1. Suspensions made from infected caecal material, derived from chickens which had been artificially infected with Histomonas meleagridis by the administration of embryonated Heterakis ova, can be used to transmit the organisms to other chickens when administered per os.
2. Infections with histomonad suspensions can only be obtained in chickens that have been starved, or in chickens that are feeding but have received an alkali mixture immediately before the suspension is administered. The highest incidence of infections is obtained by administering suspensions to starved chickens that have received 1 g. alkali mixture beforehand.

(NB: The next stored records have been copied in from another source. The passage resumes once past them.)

(* ===== verification/Context.v ===== *)
(** * The migration facade ([context.py]) and migration code

    What author code can do is a tree of facade calls, [prog]: each call's
    result, an exception included, is handed to the rest of the program, which
    may catch it, ignore it and go on. Batch objects are values the program
    holds, so it may enter and leave them in any order. *)
From S2P Require Import Prelude PyStr Errors Latch Paths Manifest Model SqlText Admission Metadata Checks World Adapter.
Open Scope str_scope.

(** What the host says about the staged unit's directory. *)
Class Host := {
  (** the resolved path is not below the resolved root *)
  fs_escapes : CapturedUnit -> str -> bool;
  (** not a link and a regular file *)
  fs_regular : CapturedUnit -> str -> bool;
  (** [read_text(encoding="utf-8")] *)
  fs_text : CapturedUnit -> str -> result pyexn str;
}.

(** One facade call. *)
Inductive ctx_call :=
| CExecute (sql : str) (params : pyval)
| CExecuteMany (sql : str) (sets : list pyval)
| CQuery (sql : str) (params : pyval)
| CSql (relpath : str)
| CProgressGet (key : pyval) (dflt : option str)
| CProgressSet (key value : pyval)
| CTransaction
| CEnter (batch : nat)
| CExit (batch : nat) (failed : bool)
| CDdl (sql : str).

(** What a call returns. *)
Inductive ctx_value :=
| XUnit
| XCount (n : Z)
| XRows (rows : list (list pyval))
| XText (s : str)
| XOption (s : option str)
| XBatch (n : nat).

(** A migration's code: it returns, raises, or makes a call and continues with its
    outcome. *)
Inductive prog :=
| PReturn (v : pyval)
| PRaise (x : pyexn)
| PCall (c : ctx_call) (k : result pyexn ctx_value -> prog).

Definition BATCH_PHASE : str := "restartable_batch".

Section context.
Context {S : Type} {DR : Driver S} {UC : Unicode} {D : Dialect} {H : Host}.
Context (u : CapturedUnit).

Definition get_context : M S ContextState := gets w_context.
Definition put_context (c : ContextState) : M S unit := modify (set_context c).

(** ** Violations and failed batches *)
(* @src context.py batch_rolled_back *)
Definition batch_rolled_back : M S error :=
  do_latch latch_failure (mk_at MigrationFailedError "the database rolled the batch transaction back" BATCH_PHASE (Some (u_id u))).

(* @src context.py transaction_violation *)
Definition transaction_violation (detail phase : str) : M S error :=
  do_latch latch_violation (mk_at ContractViolationError detail phase (Some (u_id u))).

(* @src context.py check_transaction_identity *)
Definition check_transaction_identity (established : option str) (scope : str) : M S unit :=
  match established with
  | None => mret tt
  | Some _ =>
      current ← read_transaction_identity;
      if bool_decide (current = established) then mret tt
      else e ← transaction_violation ("the " ++ scope ++ " transaction identity changed") "transaction_identity";
           raise_error e
  end.

(** ** Admission of a call *)
(* @src context.py _BaseContext._admit_call *)
Definition admit_call (operation : str) : M S unit :=
  latch_check;;
  c ← get_context;
  if negb (cx_in_batch c) then mret tt
  else
    state ← batch_transaction_state;
    match state with
    | BT_ROLLED_BACK => e ← batch_rolled_back; raise_error e
    | BT_ENDED => e ← transaction_violation "the batch transaction ended inside the batch" BATCH_PHASE; raise_error e
    | BT_OPEN => mret tt
    end.

(* @src context.py _BaseContext._prepare *)
Definition prepare (sql operation : str) : M S Statement :=
  admit_call operation;;
  statement ← of_result (normalize sql);
  c ← get_context;
  of_check (admit_statement statement (u_mode u) (cx_in_batch c));;
  mret statement.

(** The default of [commit_capable]: restartable mode outside a batch. *)
(* @src context.py _BaseContext._guard_call *)
Definition guard_call {A} (operation phase : str) (commit_capable : option bool) (func : M S A) : M S A :=
  c ← get_context;
  let capable := default (mode_eqb (u_mode u) RESTARTABLE && negb (cx_in_batch c)) commit_capable in
  guarded operation phase (Some (u_id u)) capable func.

(** ** SQL *)
(* @src context.py _BaseContext.execute *)
Definition ctx_execute (sql : str) (params : pyval) : M S Z :=
  statement ← prepare sql "ctx.execute()";
  guard_call "execute" "migration_execution" None (execute statement params).

(* @src context.py _BaseContext.executemany *)
Definition ctx_executemany (sql : str) (sets : list pyval) : M S Z :=
  statement ← prepare sql "ctx.executemany()";
  if bool_decide (sets = []) then mret 0%Z
  else guard_call "executemany" "migration_execution" None (executemany statement sets).

(* @src context.py _BaseContext.query *)
Definition ctx_query (sql : str) (params : pyval) : M S (list (list pyval)) :=
  statement ← prepare sql "ctx.query()";
  guard_call "query" "migration_execution" None (query statement params).

(* @src context.py _BaseContext.sql *)
Definition ctx_sql (relpath : str) : M S str :=
  admit_call "ctx.sql()";;
  of_check (check_relative_path relpath);;
  when (fs_escapes u relpath) (raise_error (usage "ctx.sql() escapes the unit"));;
  when (negb (mem relpath (u_relpaths u))) (raise_error (usage "ctx.sql() is not a fingerprinted file"));;
  when (negb (fs_regular u relpath)) (raise_error (usage "ctx.sql() is not a regular file"));;
  of_result (fs_text u relpath).

(** ** Progress *)
(* @src context.py _check_progress_key *)
Definition check_progress_key (key : pyval) : result error str :=
  match key with
  | VStr [] => Err (usage "progress keys must be non-empty strings")
  | VStr s =>
      raise_if (PROGRESS_KEY_MAX_CHARS <? length s) (usage "progress key is too long");;
      raise_if (negb (forallb is_ascii s)) (usage "progress key must be ASCII");;
      Ok s
  | _ => Err (usage "progress keys must be non-empty strings")
  end.

(* @src context.py _check_progress_value *)
Definition check_progress_value (value : pyval) : result pyexn str :=
  match value with
  | VStr [] => Err (PyMigr8 (usage "progress values must be non-empty strings"))
  | VStr s =>
      bytes ← encode_or_raise s;
      raise_if (PROGRESS_VALUE_MAX_BYTES <? N.of_nat (length bytes))%N (PyMigr8 (usage "progress value is too long"));;
      Ok s
  | _ => Err (PyMigr8 (usage "progress values must be non-empty strings"))
  end.

(* @src context.py ProgressFacade.get *)
Definition ctx_progress_get (key : pyval) (dflt : option str) : M S (option str) :=
  admit_call "ctx.progress.get()";;
  key ← of_check (check_progress_key key);
  value ← guard_call "progress_get" "migration_execution" (Some false) (progress_get (u_id u) key);
  mret (match value with None => dflt | Some v => Some v end).

(* @src context.py ProgressFacade.set *)
Definition ctx_progress_set (key value : pyval) : M S unit :=
  admit_call "ctx.progress.set()";;
  key ← of_check (check_progress_key key);
  value ← of_result (check_progress_value value);
  c ← get_context;
  when (negb (cx_in_batch c))
    (raise_error (mk_id UsageError "ctx.progress.set() is only available inside a batch" (u_id u)));;
  guard_call "progress_set" "migration_execution" (Some false) (progress_set (u_id u) key value).

(** ** Batches *)
(* @src context.py RestartableContext._rollback_batch *)
Definition rollback_batch : M S unit :=
  try_except rollback (fun x => if is_Exception x then mret tt else raise x).

(* @src context.py RestartableContext._commit_batch *)
Definition commit_batch : M S unit :=
  try_except (durable_commit RESTARTABLE_BATCH (Some (u_id u)))
    (fun x =>
       if catches UnknownOutcomeError x || negb (is_Exception x) then raise x
       else raise_error (mk_at MigrationFailedError "batch commit was rejected" BATCH_PHASE (Some (u_id u)))).

(** The check on the transaction at the end of a batch, while the run is not
    latched: [true] when the batch is over and the method returns. *)
(* @src context.py 433-478 RestartableContext._finish_batch (if not latched) *)
Definition check_batch_end (established : option str) (failed : bool) : M S bool :=
  try_except
    (state ← batch_transaction_state;
     match state with
     | BT_ROLLED_BACK =>
         rollback_batch;;
         if failed then mret true else e ← batch_rolled_back; raise_error e
     | BT_ENDED =>
         e ← transaction_violation "the batch transaction ended before the batch did" BATCH_PHASE; raise_error e
     | BT_OPEN => check_transaction_identity established "batch";; mret false
     end)
    (fun x =>
       if catches ContractViolationError x || catches UnknownOutcomeError x then mret false
       else if catches MigrationFailedError x || negb (is_Exception x) then raise x
       else
         rollback_batch;;
         if failed then mret true
         else
           e ← do_latch latch_failure
                 (mk_at MigrationFailedError "batch transaction could not be checked before commit" BATCH_PHASE
                    (Some (u_id u)));
           raise_error e).

(** What follows the check: a latched run rolls back and raises, unless the batch's
    own exception is to go on; otherwise the batch commits or rolls back. *)
(* @src context.py 479-488 RestartableContext._finish_batch (after the check) *)
Definition end_batch (failed : bool) : M S unit :=
  l ← gets w_latch;
  let commit_or_rollback := if failed then rollback_batch else commit_batch in
  if latched l then
    when (negb (latch_is_unknown l)) rollback_batch;;
    if failed && bool_decide (l_state l = BATCH_FAILED) then mret tt
    else latch_check;; commit_or_rollback
  else commit_or_rollback.

(* @src context.py RestartableContext._finish_batch *)
Definition finish_batch (established : option str) (failed : bool) : M S unit :=
  l ← gets w_latch;
  over ← (if latched l then mret false else check_batch_end established failed);
  if (over : bool) then mret tt else end_batch failed.

(* @src context.py RestartableContext.transaction *)
Definition ctx_transaction : M S nat :=
  latch_check;;
  c ← get_context;
  put_context (MkContext (cx_in_batch c) (cx_open_batch c) (cx_batches c ++ [None]));;
  mret (length (cx_batches c)).

(* @src context.py _BatchContext.__enter__ *)
Definition batch_enter (batch : nat) : M S unit :=
  latch_check;;
  c ← get_context;
  when (cx_in_batch c) (raise_error (mk_id UsageError "ctx.transaction() blocks do not nest" (u_id u)));;
  open ← has_open_transaction;
  when open (raise_error (mk_id UsageError "a transaction is already open when entering ctx.transaction()" (u_id u)));;
  begin;;
  identity ← try_except establish_transaction_identity
    (fun x => if catches UnknownOutcomeError x || negb (is_Exception x) then raise x
              else rollback_batch;; raise x);
  c ← get_context;
  put_context (MkContext true (Some batch) (<[batch := identity]> (cx_batches c))).

(* @src context.py _BatchContext.__exit__ *)
Definition batch_exit (batch : nat) (failed : bool) : M S unit :=
  c ← get_context;
  put_context (MkContext false None (cx_batches c));;
  finish_batch (mjoin (cx_batches c !! batch)) failed.

(** ** DDL *)
(* @src context.py RestartableContext.ddl *)
Definition ctx_ddl (sql : str) : M S unit :=
  latch_check;;
  c ← get_context;
  when (cx_in_batch c)
    (raise_error (mk_id UsageError "ctx.ddl() is not available inside a batch" (u_id u)));;
  statement ← of_result (normalize sql);
  of_check (admit_ddl statement);;
  open ← has_open_transaction;
  when open (raise_error (mk_id UsageError "ctx.ddl() requires no open transaction" (u_id u)));;
  fire RESTARTABLE_DDL "before_ddl";;
  guard_call "DDL execution" "restartable_ddl" (Some true) (execute_ddl statement);;
  fire RESTARTABLE_DDL "after_ddl".

(** ** Running migration code *)

(** The atomic facade has no [transaction], [ddl] or [progress]. *)
Definition attribute_error : pyexn := PyException (builtin_exn "builtins.AttributeError").

Definition batch_call (m : M S ctx_value) : M S ctx_value :=
  if mode_eqb (u_mode u) RESTARTABLE then m else raise attribute_error.

(* @src context.py build_context *)
Definition run_call (c : ctx_call) : M S ctx_value :=
  match c with
  | CExecute sql params => n ← ctx_execute sql params; mret (XCount n)
  | CExecuteMany sql sets => n ← ctx_executemany sql sets; mret (XCount n)
  | CQuery sql params => rows ← ctx_query sql params; mret (XRows rows)
  | CSql relpath => text ← ctx_sql relpath; mret (XText text)
  | CProgressGet key dflt => batch_call (v ← ctx_progress_get key dflt; mret (XOption v))
  | CProgressSet key value => batch_call (ctx_progress_set key value;; mret XUnit)
  | CTransaction => batch_call (n ← ctx_transaction; mret (XBatch n))
  | CEnter n => batch_call (batch_enter n;; mret XUnit)
  | CExit n failed => batch_call (batch_exit n failed;; mret XUnit)
  | CDdl sql => batch_call (ctx_ddl sql;; mret XUnit)
  end.

(** The program sees every outcome of its calls. *)
Fixpoint run_prog (p : prog) : M S pyval :=
  match p with
  | PReturn v => mret v
  | PRaise x => raise x
  | PCall c k => fun w => let '(w', r) := run_call c w in run_prog (k r) w'
  end.

(** [with ctx.transaction(): body], as Python runs it: the body's exception is
    re-raised unless leaving the batch raises another one. *)
Definition with_transaction (body : (result pyexn pyval -> prog) -> prog) (k : result pyexn pyval -> prog) : prog :=
  PCall CTransaction (fun r =>
    match r with
    | Ok (XBatch n) =>
        PCall (CEnter n) (fun r =>
          match r with
          | Ok _ => body (fun out => PCall (CExit n (negb (is_ok out))) (fun r =>
                      match r with Ok _ => k out | Err x => k (Err x) end))
          | Err x => k (Err x)
          end)
    | Ok _ => k (Ok VNone)
    | Err x => k (Err x)
    end).
End context.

3. Successful infection appears to depend upon the pH of the gizzard and, possibly, of the upper intestine. The incidence of lesions produced by feeding suspension is increased as the contents of the gizzard become alkaline. It is also suggested that the consistency of the food may play a part, as coarse food, along with the infective material, is retained in the gizzard until it is completely ground up and mixed with the gastric juice.
4. In one series of passages the suspension became attenuated after fourteen passages through chickens. In other cases suspensions became attenuated after only six passages through chickens.
5. The courses of infections produced by histomonad suspensions and Heterakis ova are compared.
6. The advantages of the method of using histomonad suspensions are discussed in their relation to the screening of chemotherapeutical agents.